Planchar camisas, lavar ropa, fregar pisos y caminar durante horas para cargar agua desde un pozo lejano formaban parte de su rutina diaria, incluso antes de ensayar canciones que nadie en su casa celebraba.
Su padre, Manuel, guardia civil de ideas anarquistas y temperamento impredecible, gobernaba el hogar con mano de hierro.
Leía filosofía, despreciaba la religión y la autoridad externa, pero exigía obediencia absoluta puertas adentro.
Creía que el afecto debilitaba y que el cinturón educaba.
Nunca elogió a su hija.
Nunca.
Cuando Tania comenzó a cantar, su reacción no fue orgullo, sino furia.
“Cantás horrible”, le repetía.
“Tu voz es una vergüenza”.
Pero el castigo no se limitaba a las palabras.
La violencia física apareció cuando la niña empezó a crecer y a llamar la atención en la calle.
En lugar de protegerla, su padre la golpeaba porque otros hombres la miraban.
El mensaje era devastador: su cuerpo era vergonzoso, su voz peligrosa y su existencia debía ser controlada.

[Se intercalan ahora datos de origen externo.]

(** * The turnstile deals each number once *)

Lemma turn_dealt s s' : turn s s' -> (exists k, dealt k s) -> exists k, dealt k s'.
Proof.
  intros Ht (k & Hl & Hp). destruct Ht as [last callers returned i Hi | last callers returned i Hi | last callers returned i id Hi]; cbn [tu_Last tu_Callers tu_Returned] in *;
    apply list_elem_of_split_length in Hi as (c1 & c2 & -> & Hi); subst i; rewrite map_app, concat_app in Hp; cbn in Hp.
  - exists k. split; [done |]. cbn. rewrite insert_app_r_alt, Nat.sub_diag by done. cbn. by rewrite map_app, concat_app.
  - exists (S k). split; [cbn; by rewrite Hl |]. rewrite ids_S_r, <- Hl, <- Hp. cbn. rewrite insert_app_r_alt, Nat.sub_diag by done. cbn.
    rewrite map_app, concat_app. cbn. by rewrite <- !Permutation_middle, app_nil_r.
  - exists k. split; [done |]. rewrite <- Hp. cbn. rewrite insert_app_r_alt, Nat.sub_diag by done. cbn.
    rewrite !map_app, concat_app. cbn. rewrite <- app_assoc. cbn [app]. by rewrite <- !Permutation_middle.
Qed.
(** What a run from the start leaves: what was returned and what is on its way out are
    the first numbers, each once; they are sequence numbers, and no two are the same
    until all of them have been given. *)
Definition deals (k : nat) (given : list Z) : Prop :=
  given ≡ₚ ids k 0 /\ Forall (fun id => 1 <= id <= SOLIDSYSLOG_SEQUENCE_ID_MAX) given /\ (Z.of_nat k <= SOLIDSYSLOG_SEQUENCE_ID_MAX -> NoDup given).
Lemma turns_deal n s : rtc turn (mkTurnstile 0 (replicate n Outside) []) s ->
  exists k, deals k (map snd (tu_Returned s) ++ concat (map held (tu_Callers s))).
Proof.
  intros Hr. assert (Hd : exists k, dealt k s).
  { revert s Hr. apply (rtc_ind_r (fun s => exists k, dealt k s)); [| intros s s' _ Ht IH; by eapply turn_dealt].
    exists 0%nat. split; [done |]. cbn. by induction n. }
  destruct Hd as (k & _ & Hp). exists k. split; [done |].
  split; [rewrite Hp; apply ids_range; lia |]. intros Hk. rewrite Hp. apply ids_distinct; unfold SOLIDSYSLOG_SEQUENCE_ID_MAX in *; lia.
Qed.

(** * A machine that refines the turnstile *)

Section simulation.
Context {P S : Type} `{Increment P S}.
Implicit Types (m : machine P S).
(** The number given last, and a task as a caller. *)
Context (value : S -> Z) (view : S -> P -> caller) (inv : machine P S -> Prop).
Definition view_task (s : S) (t : task P) : caller := match t with Resting => Outside | Inside p => view s p end.
Definition as_turnstile m : turnstile := mkTurnstile (value (m_Shared m)) (map (view_task (m_Shared m)) (m_Tasks m)) (m_Returned m).
Record simulates : Prop := {
  sim_inv m m' : inv m -> machine_step m m' -> inv m';
  sim_entry s : view s inc_entry = Asking;
  sim_result s p id : inc_result p = Some id -> view s p = Holding id;
  (** a step changes nothing for the others, and takes a number or nothing for itself *)
  sim_step s tasks returned i p p' s' :
    inv (mkMachine s tasks returned) -> tasks !! i = Some (Inside p) -> inc_result p = None -> inc_step i p s = Some (p', s') ->
    (forall j q, j <> i -> tasks !! j = Some (Inside q) -> view s' q = view s q) /\
    (value s' = value s /\ view s' p' = view s p \/
     view s p = Asking /\ value s' = next_id (value s) /\ view s' p' = Holding (next_id (value s)))
}.
Lemma map_insert {A B} (f : A -> B) (l : list A) i x : map f (<[i := x]> l) = <[i := f x]> (map f l).
Proof. apply list_fmap_insert. Qed.
Lemma map_lookup {A B} (f : A -> B) (l : list A) i x : l !! i = Some x -> map f l !! i = Some (f x).
Proof. intros Hi. change (f <$> l) with (map f l). by rewrite list_lookup_fmap, Hi. Qed.
Lemma map_insert_ext {A B} (f g : A -> B) (l : list A) i x :
  (forall j y, j <> i -> l !! j = Some y -> g y = f y) -> map g (<[i := x]> l) = <[i := g x]> (map f l).
Proof.
  intros Hx. rewrite map_insert. apply list_eq. intros j. destruct (decide (j = i)) as [-> | Hj].
  - destruct (decide (i < length l)%nat).
    + by rewrite !list_lookup_insert_eq by (rewrite ?length_map; lia).
    + by rewrite !list_insert_ge, !lookup_ge_None_2 by (rewrite ?length_map; lia).
  - rewrite !list_lookup_insert_ne by done. change (map g l) with (g <$> l). change (map f l) with (f <$> l).
    rewrite !list_lookup_fmap. destruct (l !! j) as [y|] eqn:Ej; [| done]. cbn. f_equal. by apply Hx with j.
Qed.
Context (HS : simulates).
Lemma machine_step_turn m m' : inv m -> machine_step m m' -> as_turnstile m' = as_turnstile m \/ turn (as_turnstile m) (as_turnstile m').
Proof using HS.
  intros Hi Hs. revert Hi. destruct Hs as [s tasks returned i Ht | s tasks returned i p p' s' Ht Hr Hs | s tasks returned i p id Ht Hr]; intros Hi; unfold as_turnstile; cbn [m_Shared m_Tasks m_Returned].
  - right. rewrite map_insert. cbn [view_task]. rewrite (sim_entry HS). constructor. by rewrite (map_lookup _ _ _ _ Ht).
  - destruct (sim_step HS s tasks returned i p p' s') as (Hothers & Hself); [done.. |].
    rewrite (map_insert_ext (view_task s) (view_task s')) by (intros j [|q] Hj Hq; [done | by apply Hothers with j]). cbn [view_task].
    pose proof (map_lookup (view_task s) _ _ _ Ht) as Hv. cbn [view_task] in Hv.
    destruct Hself as [[-> ->] | (Ha & -> & ->)].
    + left. by rewrite list_insert_id.
    + right. constructor. by rewrite Hv, Ha.
  - right. rewrite map_insert. constructor. rewrite (map_lookup _ _ _ _ Ht). cbn. by rewrite (sim_result HS s p id).
Qed.
Lemma machine_refines m m' : inv m -> rtc machine_step m m' -> inv m' /\ rtc turn (as_turnstile m) (as_turnstile m').
Proof using HS.
  intros Hi Hr. induction Hr as [m | m m1 m' Hs Hr IH]; [done |].
  destruct (IH (sim_inv HS _ _ Hi Hs)) as [Hi' Ht]. split; [done |].
  destruct (machine_step_turn m m1 Hi Hs) as [<- | Hs']; [done |]. by eapply rtc_l.
Qed.
End simulation.

(** * The three counters simulate it *)

(** What holds of every position a task is at. *)
Definition everywhere {P} (ok : nat -> P -> Prop) (tasks : list (task P)) : Prop := forall i p, tasks !! i = Some (Inside p) -> ok i p.
Lemma everywhere_insert {P} (ok : nat -> P -> Prop) tasks i t :
  everywhere ok tasks -> (forall p, t = Inside p -> ok i p) -> everywhere ok (<[i := t]> tasks).
Proof.
  intros Ht Hp j q Hq. destruct (decide (j = i)) as [-> | Hj].
  - apply Hp. apply list_lookup_insert_Some in Hq as [(_ & -> & _) | [? _]]; done.
  - apply (Ht j). by rewrite list_lookup_insert_ne in Hq.
Qed.
Lemma everywhere_start {P} (ok : nat -> P -> Prop) n : everywhere ok (replicate n Resting).
Proof. intros i p Hi. apply lookup_replicate in Hi as [? _]. done. Qed.

Definition std_view (value : Z) (p : std_position) : caller := match p with StdLeaving next => Holding next | _ => Asking end.
Lemma std_simulates : simulates (fun value : Z => value) std_view (fun _ => True).
Proof.
  constructor; [done | done | by intros s [] ? [= ->] |].
  intros s tasks returned i p p' s' _ _ Hr Hs. split; [done |].
  destruct p as [| current |]; cbn in Hs; [by simplify_eq; left | | done].
  unfold atomic_compare_exchange_strong in Hs. destruct (Z.eqb_spec s current) as [-> |]; simplify_eq; [by right | by left].
Qed.

Section windows.
Context `{Interlocked} (HI : interlocked_ok).
Definition in_range (value : Z) : Prop := 0 <= value <= SOLIDSYSLOG_SEQUENCE_ID_MAX.
Lemma range_next value : in_range value -> in_range (next_id value).
Proof using. unfold in_range. intros Hv. pose proof (next_id_range value). lia. Qed.
Lemma range_u32 value : in_range value -> u32 value = value.
Proof using. unfold in_range, u32, SOLIDSYSLOG_SEQUENCE_ID_MAX. intros Hv. apply Z.mod_small. lia. Qed.
Lemma range_long value : in_range value -> to_long value = value.
Proof using. unfold in_range, to_long, SOLIDSYSLOG_SEQUENCE_ID_MAX. intros Hv. destruct (Z.ltb_spec value (2 ^ 31)); lia. Qed.
Definition windows_view (value : Z) (p : windows_position) : caller := match p with WindowsLeaving next => Holding next | _ => Asking end.
Definition windows_looping_ok (i : nat) (p : windows_position) : Prop := match p with WindowsLooping current => in_range current | _ => True end.
Definition windows_inv (m : machine windows_position Z) : Prop := in_range (m_Shared m) /\ everywhere windows_looping_ok (m_Tasks m).
(** A step where everything is in range: the exchange is made where the value is the one
    it was computed from. *)
Lemma windows_step i p s p' s' : in_range s -> windows_looping_ok i p -> WindowsAtomicCounter_Increment i p s = Some (p', s') ->
  in_range s' /\ windows_looping_ok i p' /\
  (s' = s /\ windows_view s' p' = windows_view s p \/ windows_view s p = Asking /\ s' = next_id s /\ windows_view s' p' = Holding (next_id s)).
Proof using HI.
  intros Hs Hp He. destruct p as [| current |]; cbn in He; [| | done].
  - rewrite HI, (range_u32 s Hs) in He. destruct (Z.eqb_spec s 0) as [-> |]; simplify_eq; (split; [done |]); (split; [done |]); by left.
  - cbn in Hp. pose proof (range_next current Hp) as Hn. rewrite HI, !range_long, range_u32 in He by done.
    destruct (Z.eqb_spec s current) as [-> |]; simplify_eq; (split; [done |]); (split; [done |]); [by right | by left].
Qed.
Lemma windows_simulates : simulates (fun value : Z => value) windows_view windows_inv.
Proof using HI.
  constructor; [| done | by intros s [] ? [= ->] |].
  - intros m m' Hm Hs. revert Hm. destruct Hs as [s tasks returned i Ht | s tasks returned i p p' s' Ht Hr Hs | s tasks returned i p id Ht Hr]; intros [Hv Hp].
    + split; [done |]. apply everywhere_insert; [done |]. by intros ? [= <-].
    + destruct (windows_step i p s p' s') as (Hv' & Hp' & _); [done | by apply Hp | done |].
      split; [done |]. apply everywhere_insert; [done |]. by intros ? [= <-].
    + split; [done |]. by apply everywhere_insert.
  - intros s tasks returned i p p' s' [Hv Hp] Ht _ Hs. split; [done |]. apply (windows_step i p s p' s'); [done | by apply Hp | done].
Qed.
End windows.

La única luz en esa casa era su madre, Mercedes Zúñiga, una enfermera incansable que entendió, en silencio, que su hija se estaba salvando a través de la música.
Mientras trabajaba largas jornadas, llamaba a la radio local fingiendo ser distintas oyentes para pedir una y otra vez los mismos boleros.
Desde casa, Tania copiaba las letras a mano, una canción por día, como quien escribe un mapa secreto para huir.
A los cinco años cantó por primera vez en público.
A los siete ganó un concurso radial.

A los ocho ya había memorizado más de 300 canciones.
Afuera, los aplausos crecían.
Adentro, el encierro también.
Su padre la dejaba salir solo para comer y cantar.
Todo lo demás era silencio o castigo.
Cuando su talento llegó a Lima, la jaula simplemente se volvió más grande.
Grabó su primer gran éxito, La Contamanina, y se convirtió en una figura conocida, pero no libre.
Su padre seguía decidiendo su vida, incluso prohibiéndole estudiar música.
La obligó a cursar ingeniería pesquera, convencido de que los artistas mueren pobres.
Fue en la universidad donde Tania encontró una nueva forma de rebelión.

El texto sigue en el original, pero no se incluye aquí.